ENTRIES SHOWN below:

(* ===== verification/ParquetMeta.v ===== *)
(** * Parquet metadata ([column/parquet/footer.rs], [column/parquet/page.rs])

    The footer at the end of a file and the headers of its pages: thrift
    structs interpreted field by field.  Strings are lists of Unicode scalar
    values. *)

From S2P Require Import Prelude Text Machine Thrift.

(** [b"PAR1"]. *)
Definition MAGIC : bytes := [80; 65; 82; 49].
Definition FOOTER_LEN : Z := 8.

Inductive FooterError : Type :=
| FileTooShort
| BadMagic
| FooterThrift (e : ThriftError).

Inductive PhysicalType : Type :=
| PBoolean | PInt32 | PInt64 | PInt96 | PFloat | PDouble | PByteArray | PFixedLenByteArray
| PUnknown (v : Z).

Definition PhysicalType_from (v : Z) : PhysicalType :=
  if decide (v = 0) then PBoolean
  else if decide (v = 1) then PInt32
  else if decide (v = 2) then PInt64
  else if decide (v = 3) then PInt96
  else if decide (v = 4) then PFloat
  else if decide (v = 5) then PDouble
  else if decide (v = 6) then PByteArray
  else if decide (v = 7) then PFixedLenByteArray
  else PUnknown v.

Inductive Repetition : Type := Required | Optional | Repeated | RUnknown (v : Z).

Definition Repetition_from (v : Z) : Repetition :=
  if decide (v = 0) then Required
  else if decide (v = 1) then Optional
  else if decide (v = 2) then Repeated
  else RUnknown v.

Inductive ConvertedType : Type := CDecimal | TimestampMillis | TimestampMicros | COther (v : Z).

End of ENTRIES SHOWN.

* TASK GOAL *
Look above for the line holding "Inductive PhysicalType : Type" and the line holding "if decide (v = 0) then Required". Retype both, and every line between them, word for word and nothing else.

* RESULT *
Inductive PhysicalType : Type :=
| PBoolean | PInt32 | PInt64 | PInt96 | PFloat | PDouble | PByteArray | PFixedLenByteArray
| PUnknown (v : Z).

Definition PhysicalType_from (v : Z) : PhysicalType :=
  if decide (v = 0) then PBoolean
  else if decide (v = 1) then PInt32
  else if decide (v = 2) then PInt64
  else if decide (v = 3) then PInt96
  else if decide (v = 4) then PFloat
  else if decide (v = 5) then PDouble
  else if decide (v = 6) then PByteArray
  else if decide (v = 7) then PFixedLenByteArray
  else PUnknown v.

Inductive Repetition : Type := Required | Optional | Repeated | RUnknown (v : Z).

Definition Repetition_from (v : Z) : Repetition :=
  if decide (v = 0) then Required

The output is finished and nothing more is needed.